In these recent weeks I’ve been exploring the city primarily by foot, since Berlin is such a walkable city, but have also been taking advantage of the city's excellent subway system. The U-Bahn travels mostly underground, while the S-Bahn covers a large portion of the city above ground. The subway system is efficient, extensive and pretty easy to use, which makes it totally possible to live in Berlin without owning a car. We are definitely not planning on getting a car any time soon.

Here is a map of the metro system:

Use the link below to download it:

I have been using the Berlin Subway phone app to see a breakdown of all the train stops between destinations and the BVG phone app which is the official ticket app for the subway system. Using your phone to buy your ticket, your ticket is automatically validated (unless I’m using the app. wrong), but if you are purchasing a physical ticket, be sure to use one of the validating machines before you get on the train! Just last week, on the way to the health insurance agent I got fined 60 euros for not validating my ticket (because I didn’t know I needed to. Thank you Nick). The ticket validator stamps your ticket with a date and time stamp and is good for two hours following the time stamp.

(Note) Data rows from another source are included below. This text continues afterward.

(** * ZeroENH: deterministic prompt enhancement

    A shallow embedding of the enhancement engine of
    [nodes/DJZ_ZeroENH_V1.py] and [nodes/DJZ_ZeroENH_V2.py], and proofs
    about its pipeline: tokenize, classify, find gaps, apply rules, thin by
    intensity, select enhancements, format, merge, deduplicate, truncate.

    Conventions of the model.
    - A Python [str] is a [string] of 8-bit characters.  The ASCII range is
      modelled exactly ([lower], [strip], [split], the classes [\s] and [\d]);
      characters above 127 are carried through unchanged.
    - A Python [dict] is an association list in insertion order (the
      iteration order of a dict); lookup takes the first binding.
    - A Python [set] of strings is a duplicate-free list; the order in which
      a set is enumerated is not fixed by the language, so every enumeration
      of a set goes through a parameter [set_iter] of the engine.
    - An exception is the result [None].
    - The rates 0.25, 0.5, 0.75, 1.0 and the threshold 0.7 are rationals;
      the products the code forms with them are exact (or compare as the
      exact ones do) in double precision for every list that fits in memory.
    - [xxhash.xxh32] is the XXH32 function of the xxHash library. *)

From Stdlib Require Import ZArith QArith Qround List Bool Lia Permutation Sorted.
From Stdlib Require Import Strings.String Strings.Ascii.
Import ListNotations.

Open Scope string_scope.
Open Scope list_scope.
Open Scope Z_scope.

(* ================================================================== *)
(** * Python string primitives *)
(* ================================================================== *)

Module Py.

(** [str.isspace] on one ASCII character: TAB, LF, VT, FF, CR, the four
    separators 0x1c..0x1f and the space. *)
Definition isspace (c : ascii) : bool :=
  let n := N_of_ascii c in
  ((9 <=? n) && (n <=? 13) || (28 <=? n) && (n <=? 32))%N.

Definition isdigit (c : ascii) : bool :=
  let n := N_of_ascii c in ((48 <=? n) && (n <=? 57))%N.

Definition lower_char (c : ascii) : ascii :=
  let n := N_of_ascii c in
  if ((65 <=? n) && (n <=? 90))%N then ascii_of_N (n + 32) else c.

(** [s.lower()] *)
Fixpoint lower (s : string) : string :=
  match s with
  | EmptyString => EmptyString
  | String c s' => String (lower_char c) (lower s')
  end.

(** [s.lstrip()] *)
Fixpoint lstrip (s : string) : string :=
  match s with
  | EmptyString => EmptyString
  | String c s' => if isspace c then lstrip s' else s
  end.

(** [s.rstrip()] *)
Fixpoint rstrip (s : string) : string :=
  match s with
  | EmptyString => EmptyString
  | String c s' =>
      match rstrip s' with
      | EmptyString => if isspace c then EmptyString else String c EmptyString
      | r => String c r
      end
  end.

(** [s.strip()] *)
Definition strip (s : string) : string := lstrip (rstrip s).

(** [s.rstrip(ch)] for a one-character argument. *)
Fixpoint rstrip_char (ch : ascii) (s : string) : string :=
  match s with
  | EmptyString => EmptyString
  | String c s' =>
      match rstrip_char ch s' with
      | EmptyString => if Ascii.eqb c ch then EmptyString else String c EmptyString
      | r => String c r
      end
  end.

(** [s.split()]: the maximal runs of characters that are not whitespace. *)
Fixpoint split (s : string) : list string :=
  match s with
  | EmptyString => []
  | String c s' =>
      if isspace c then split s'
      else match s' with
           | EmptyString => [String c EmptyString]
           | String d _ =>
               if isspace d then String c EmptyString :: split s'
               else match split s' with
                    | w :: ws => String c w :: ws
                    | [] => [String c EmptyString]
                    end
           end
  end.

(** [s.split(ch)] for a one-character separator: always at least one
    piece, empty pieces kept. *)
Fixpoint split_on (ch : ascii) (s : string) : list string :=
  match s with
  | EmptyString => [EmptyString]
  | String c s' =>
      if Ascii.eqb c ch then EmptyString :: split_on ch s'
      else match split_on ch s' with
           | w :: ws => String c w :: ws
           | [] => [String c EmptyString]
           end
  end.

(** [sep.join(l)] *)
Definition join (sep : string) (l : list string) : string := String.concat sep l.

(** [s.startswith(p)] *)
Definition startswith (p s : string) : bool := String.prefix p s.

(** [sub in s] *)
Fixpoint contains (sub s : string) : bool :=
  startswith sub s ||
  match s with
  | EmptyString => false
  | String _ s' => contains sub s'
  end.

(** [s.endswith(suffix)] *)
Fixpoint endswith (suffix s : string) : bool :=
  String.eqb suffix s ||
  match s with
  | EmptyString => false
  | String _ s' => endswith suffix s'
  end.

(** [s[:-n]] for [0 < n]. *)
Definition drop_last (n : nat) (s : string) : string :=
  String.substring 0 (String.length s - n) s.

(** [s.replace(old, new)]: every occurrence of [old], left to right and
    without overlap.  [skip] counts the characters of an occurrence that
    are still to be passed over. *)
Fixpoint replace_from (old new : string) (skip : nat) (s : string) : string :=
  match s with
  | EmptyString => EmptyString
  | String c s' =>
      match skip with
      | S k => replace_from old new k s'
      | O =>
          if startswith old s
          then new ++ replace_from old new (String.length old - 1) s'
          else String c (replace_from old new 0 s')
      end
  end.

Fixpoint intersperse_after (new s : string) : string :=
  match s with
  | EmptyString => EmptyString
  | String c s' => String c (new ++ intersperse_after new s')
  end.
(** * visx-sankey: the [Sankey] component

    A shallow embedding of [packages/visx-sankey/src/Sankey.tsx].  The
    component configures a d3-sankey layout engine from its optional props,
    applies it once to the input graph, and either hands the computed graph to
    the caller's render function or emits the default shapes: one [<path>] per
    link and one [<rect>] per node whose four bounds are defined.

    The layout engine (d3-sankey) and the link path generator (d3-shape) are
    libraries outside this package; they enter the development as interfaces
    ([SankeyLayout], [SankeyLinkPath]) and every result holds for all of their
    implementations. *)

From Stdlib Require Import ZArith List SpecFloat.
From stdpp Require Import gmap strings list fin_maps.

Local Open Scope string_scope.
Local Open Scope list_scope.
Set Warnings "-register-all".

(** ** JavaScript numbers

    A JS number is an IEEE 754 binary64 value. *)

Definition prec : Z := 53.
Definition emax : Z := 1024.

Definition number : Type := spec_float.

Definition zero : number := S754_zero false.
Definition one : number := S754_finite false 4503599627370496 (-52).
Definition half : number := S754_finite false 4503599627370496 (-53).

(** [a - b] on numbers. *)
Definition number_sub (a b : number) : number := SFsub prec emax a b.

(** [a <= b] on numbers; false as soon as one side is NaN. *)
Definition number_le (a b : number) : bool := SFleb a b.

Definition isNaN (a : number) : bool :=
  match a with S754_nan => true | _ => false end.

(** [Math.max(a, b)]: NaN if either argument is NaN, otherwise the larger
    one, where [+0] counts as larger than [-0]. *)
Definition Math_max (a b : number) : number :=
  match SFcompare a b with
  | None => S754_nan
  | Some Lt => b
  | Some Gt => a
  | Some Eq => match a with S754_zero true => b | _ => a end
  end.

(** ** Truthiness

    [if (v)] tests [ToBoolean(v)].  [undefined] is falsy; a number is falsy
    when it is [+0], [-0] or NaN; functions and arrays are always truthy. *)

Class ToBoolean (A : Type) := truthy : A -> bool.

#[export] Instance number_ToBoolean : ToBoolean number :=
  fun n => match n with
           | S754_zero _ | S754_nan => false
           | S754_infinity _ | S754_finite _ _ _ => true
           end.

#[export] Instance function_ToBoolean {A B : Type} : ToBoolean (A -> B) :=
  fun _ => true.

#[export] Instance array_ToBoolean {A B : Type} : ToBoolean (A * B) :=
  fun _ => true.

(** [if (o) set(o)] on an optional prop [o]: [None] is [undefined]. *)
Definition when {A S : Type} `{ToBoolean A}
    (o : option A) (set : A -> S -> S) (s : S) : S :=
  match o with
  | Some v => if truthy v then set v s else s
  | None => s
  end.

(** [a ?? b] where [a : T | undefined]. *)
Definition nullish {A : Type} (a : option A) (b : A) : A :=
  match a with Some v => v | None => b end.

(** ** SVG attribute values and props objects

    An attribute of the style-prop types is a string, a number, or
    [undefined] (a key can be present with value [undefined]).  A props
    object is a finite map from attribute names to such values. *)

Inductive AttrValue : Type :=
| AString (s : string)
| ANumber (n : number)
| AUndefined.

Abbreviation PropsObject := (gmap string AttrValue).

(** [{...target, ...source}]: every own key of [source] replaces the one of
    [target]. *)
Definition spread (source target : PropsObject) : PropsObject :=
  source ∪ target.

(** The keys picked by [NodeProps] and [LinkProps]. *)
Definition NodeProps_keys : gset string :=
  {[ "stroke"; "strokeOpacity"; "strokeWidth"; "fill"; "fillOpacity" ]}.

Definition LinkProps_keys : gset string :=
  {[ "fill"; "fillOpacity"; "stroke"; "strokeOpacity"; "strokeWidth";
     "strokeDasharray"; "strokeDashoffset" ]}.

Definition is_NodeProps (m : PropsObject) : Prop := dom m ⊆ NodeProps_keys.
Definition is_LinkProps (m : PropsObject) : Prop := dom m ⊆ LinkProps_keys.

Definition DEFAULT_COLOR : string := "#000".

(** ** Graphs, props and the rendered tree *)

Section Component.

(** Caller-supplied node and link data.  [NodeDatum] and [LinkDatum] stand for
    every property of a node or link that the component does not read itself
    (the caller's extra properties and the engine's other computed fields);
    [UserNode] is whatever the caller's render function returns. *)
Context {NodeDatum LinkDatum UserNode : Type}.

Record SankeyNode : Type := {
  node_datum : NodeDatum;
  x0 : option number;
  x1 : option number;
  y0 : option number;
  y1 : option number;
}.

Record SankeyLink : Type := {
  link_datum : LinkDatum;
  width : option number;
}.

Record SankeyGraph : Type := {
  nodes : list SankeyNode;
  links : list SankeyLink;
}.

(** [string | number], the result of a node id accessor. *)
Inductive NodeKey : Type :=
| KeyString (s : string)
| KeyNumber (n : number).

(** [number | undefined | null], the result of a sort comparator. *)
Inductive SortResult : Type :=
| SortNumber (n : number)
| SortUndefined
| SortNull.

Definition NodeIdAccessor : Type := SankeyNode -> NodeKey.
Definition NodeAlign : Type := SankeyNode -> number -> number.
Definition Extent : Type := (number * number) * (number * number).
Definition Size : Type := number * number.
Definition NodeSort : Type := SankeyNode -> SankeyNode -> SortResult.
Definition LinkSort : Type := SankeyLink -> SankeyLink -> SortResult.
Definition PointAccessor : Type := SankeyLink -> number * number.

Record SankeyProps : Type := {
  root : SankeyGraph;
  children : option (SankeyGraph -> UserNode);
  nodeId : option NodeIdAccessor;
  nodeWidth : option number;
  nodePadding : option number;
  nodeAlign : option NodeAlign;
  extent : option Extent;
  size : option Size;
  iterations : option number;
  nodeSort : option NodeSort;
  linkSort : option LinkSort;
  nodeProps : option PropsObject;
  linkProps : option PropsObject;
  sourceAccessor : option PointAccessor;
  targetAccessor : option PointAccessor;
}.
(** * Geany document core (src/document.c): model and verified properties

    A shallow embedding of the document-management functions of
    [src/src/document.c]: the document registry, the load pipeline with its
    encoding detection, the save pipeline, the search and replace engine and
    the undo/redo ledger that sits on top of the editing widget.

    Conventions of the embedding.
    - [gint] and text positions are [Z], sums with a value from the command
      line wrapping as [gint_wrap]; C strings are [string]; raw file
      contents are [string] values that may contain NUL characters, read as a
      C string through [c_str].
    - A pointer that may be [NULL] is an [option].  A function that would
      dereference a [NULL] buffer handle returns [None].
    - The editing widget (Scintilla, reached through [sciwrappers.h]) is not
      part of the translated file; it is the interface [ScintillaOps], and the
      properties that the proofs need from it are the laws [ScintillaLaws].
      [TextSci] is an executable instance of both.
    - Calls that only change what is displayed (folding, scrolling, margins,
      tab labels, menus) are left out; user-visible notifications that the
      properties talk about are recorded in the [ui_log] of [Ui]. *)

From Stdlib Require Import ZArith List String Ascii Bool Lia.
From stdpp Require Import base option list strings.

Local Open Scope Z_scope.

(** ** C-level helpers *)

Definition gint := Z.

(** A sum of two [gint] that leaves the 32 bits wraps around. *)
Definition gint_wrap (z : Z) : Z := (z + 2 ^ 31) mod 2 ^ 32 - 2 ^ 31.

Definition NUL : ascii := "000"%char.
Definition TAB : ascii := "009"%char.
Definition LF : ascii := "010"%char.
Definition CR : ascii := "013"%char.
Definition SPACE : ascii := " "%char.

(** The bytes a reader of a NUL-terminated [gchar*] sees. *)
Fixpoint c_str (s : string) : string :=
  match s with
  | EmptyString => EmptyString
  | String c r => if Ascii.eqb c NUL then EmptyString else String c (c_str r)
  end.

Definition strlen (s : string) : Z := Z.of_nat (String.length (c_str s)).

(** [! *text] on a C string. *)
Definition str_is_empty (s : string) : bool :=
  match s with EmptyString => true | String _ _ => false end.
(** * NanoBook: the chat / upload / reset client and its retrieval boundary

    A shallow embedding of the NanoBook front end
    ([app/Utils/types.ts], [app/(services)/api.ts], [app/page.tsx]) together
    with the two parts of the retrieval back end that the front end talks
    about but whose code is not among the sources (the chunker and the vector
    collection); those two are modelled from the specification and marked so.

    Asynchronous handlers are written as explicit state passing over a
    [World]: the React state of the page, the browser's localStorage and
    console, and the network (the log of requests sent and the collection
    held by the back end).  Whatever the outside world decides (the outcome
    of a [fetch], the clock, the random source ids, the order in which
    concurrent uploads complete, the answer to [window.confirm]) is an
    explicit argument. *)

From Stdlib Require Import ZArith Ascii List Permutation Lia.
From Stdlib Require String.
From stdpp Require Import base strings list gmap pretty.

Set Warnings "-register-all".

(** ** JSON values, as produced by [JSON.stringify] and [response.json()] *)

Module Json.

Inductive json : Type :=
| JNull
| JBool (b : bool)
| JNumber (n : Z)
| JString (s : string)
| JArray (items : list json)
| JObject (members : list (string * json)).

(** Property read [o.key]: [None] stands for [undefined]. *)
Fixpoint assoc (key : string) (members : list (string * json)) : option json :=
  match members with
  | [] => None
  | (k, v) :: rest => if String.eqb k key then Some v else assoc key rest
  end.

Definition get (key : string) (j : json) : option json :=
  match j with
  | JObject members => assoc key members
  | _ => None
  end.

Definition keys (j : json) : list string :=
  match j with
  | JObject members => map fst members
  | _ => []
  end.

Definition is_string (o : option json) : bool :=
  match o with Some (JString _) => true | _ => false end.

Definition is_number (o : option json) : bool :=
  match o with Some (JNumber _) => true | _ => false end.

End Json.
Import Json.

(** ** [app/Utils/types.ts] *)

Module Types.

(** [enum Role { USER = 'user', model = 'model' }] *)
Inductive Role : Type := USER | model.

Definition Role_eqb (a b : Role) : bool :=
  match a, b with
  | USER, USER | model, model => true
  | _, _ => false
  end.

Record Message : Type := mkMessage {
  msg_id : string;
  msg_role : Role;
  msg_content : string;
  msg_timestamp : Z
}.

Record Source : Type := mkSource {
  src_id : string;
  src_name : string;
  src_content : string;
  src_type : string;
  src_size : Z;
  src_uploadDate : Z
}.

(** [role: 'user' | 'model'] is a string on the wire; [parts: string[]]. *)
Record MessageHistoryItem : Type := mkMessageHistoryItem {
  role : string;
  parts : list string
}.

Record ChatRequest : Type := mkChatRequest {
  user_query : string;
  history : list MessageHistoryItem
}.

Record ChatResponse : Type := mkChatResponse {
  response : string
}.

(** [filename?: string]: an optional member. *)
Record UploadResponse : Type := mkUploadResponse {
  message : string;
  filename : option string
}.

(** The browser's [File], as far as the page reads it, with its content. *)
Record File : Type := mkFile {
  file_name : string;
  file_type : string;
  file_size : Z;
  file_text : string
}.

(** The members each interface puts on the wire. *)
Definition MessageHistoryItem_json (h : MessageHistoryItem) : json :=
  JObject [("role", JString (role h)); ("parts", JArray (map JString (parts h)))].

Definition ChatRequest_json (p : ChatRequest) : json :=
  JObject [("user_query", JString (user_query p));
           ("history", JArray (map MessageHistoryItem_json (history p)))].

Definition ChatResponse_json (r : ChatResponse) : json :=
  JObject [("response", JString (response r))].

Definition UploadResponse_json (r : UploadResponse) : json :=
  JObject (("message", JString (message r)) ::
           match filename r with
           | Some f => [("filename", JString f)]
           | None => []
           end).

Definition Role_json (r : Role) : json :=
  JString (match r with USER => "user" | model => "model" end).

(** A reply body read at the type the client declares for it,
    [interface ChatResponse { response: string }].  TypeScript checks
    nothing when the body arrives: whatever other members the body has stay
    in place, and a body without a string [response] is not of the declared
    type. *)
Definition as_ChatResponse (j : json) : option ChatResponse :=
  match get "response" j with
  | Some (JString s) => Some {| response := s |}
  | _ => None
  end.

(** A reply body read at [interface UploadResponse { message: string;
    filename?: string }]. *)
Definition as_UploadResponse (j : json) : option UploadResponse :=
  match get "message" j, get "filename" j with
  | Some (JString m), Some (JString f) => Some {| message := m; filename := Some f |}
  | Some (JString m), None => Some {| message := m; filename := None |}
  | _, _ => None
  end.

Definition Message_json (m : Message) : json :=
  JObject [("id", JString (msg_id m)); ("role", Role_json (msg_role m));
           ("content", JString (msg_content m));
           ("timestamp", JNumber (msg_timestamp m))].

Definition Source_json (s : Source) : json :=
  JObject [("id", JString (src_id s)); ("name", JString (src_name s));
           ("content", JString (src_content s)); ("type", JString (src_type s));
           ("size", JNumber (src_size s));
           ("uploadDate", JNumber (src_uploadDate s))].

End Types.
Import Types.

(** ** [app/(services)/api.ts] *)

Module Api.

(** A thrown [Error], by its message. *)
Inductive Result (T : Type) : Type :=
| Ok (value : T)
| Throw (error : string).
Arguments Ok {T} value.
Arguments Throw {T} error.

Definition is_ok {T : Type} (r : Result T) : bool :=
  match r with Ok _ => true | Throw _ => false end.

(** What a [fetch] followed by the optional [response.json()] can do:
    [fetch] itself rejects, or a response arrives with its [ok] flag and
    [statusText]; reading the body either rejects or gives a value of the
    type the client declares for it. *)
Inductive FetchOutcome (T : Type) : Type :=
| Rejected (error : string)
| Responded (ok : bool) (statusText : string) (body : Result T).
Arguments Rejected {T} error.
Arguments Responded {T} ok statusText body.

Inductive Body : Type :=
| NoBody
| JsonBody (j : json)
| FormData (fields : list (string * File)).

Record Request : Type := mkRequest {
  method : string;
  url : string;
  headers : list (string * string);
  body : Body
}.

(** [process.env.NEXT_PUBLIC_BASE_URL || 'http://localhost:5000'] *)
Definition BASE_URL (env : option string) : string :=
  match env with
  | Some "" | None => "http://localhost:5000"
  | Some u => u
  end.

Definition sendChatMessage_request (env : option string) (payload : ChatRequest) : Request :=
  {| method := "POST";
     url := BASE_URL env +:+ "/chat";
     headers := [("Content-Type", "application/json")];
     body := JsonBody (ChatRequest_json payload) |}.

Here is what it looks like:

(Image credit:

The visit to the health insurance agent is one of the steps we needed to take to get me registered with the city, which would then allow me to apply for a visa. We started the paperwork, but the process isn’t officially complete until I have a general checkup/physical with a doctor which I have scheduled for next week. The appointment itself was long. I pretty much had to answer a number of health related questions that were in German, which our agent helped us to translate. This was much better than me trying to understand a 200 page packet that was written entirely in German. When he asked me what my height was, I instantly blurted “five feet four inches” without blinking an eye and completely caught him off guard. “Uh, I don’t know what that means.” he looked concerned. “Oh! Sorry!” I responded as I quickly had Nick translate it for me in centimeters. 163 cm. I then had to do the same thing for my weight. It's extremely satisfying to see your weight go down to just two digits. Instant weight loss. I just dropped 1/3 of my weight (in digits). Sigh. This is not going to be easy.

My favorite part was the "occupation" section when our agent asked if he should just put down “housewife” for my occupation. I literally laughed out loud. But he wasn’t laughing back and, to my very obvious surprise, was clearly not joking. I looked at Nick with an Oh-no-he-didn't-just-call-me-a-housewife-look and still wasn't convinced this wasn’t a joke. Nick, with his hands pressed together in his lap, was quietly looking down chuckling and enjoying every second of this.

I kindly asked him to change it to “Interior Designer” that he magically translated it to "Innenarchitekt?" which to me sounded like beautiful poetry and made my eyes light up. I couldn't stop smiling and nodding as I agreed with him. I was impressed. I can still be an Interior Designer without a job right? Why not? If I didn't have a background in Interior Design, I would have preferred to write "unemployed", "job searching" or heck, even "artist" under the "Occupation" section. Up until that moment I never realized how traumatized I'd be by being referred to as a "housewife", and with that much trauma, I can guarantee you I'm going to have health issues. Health insurance? Yes please. I'll take two.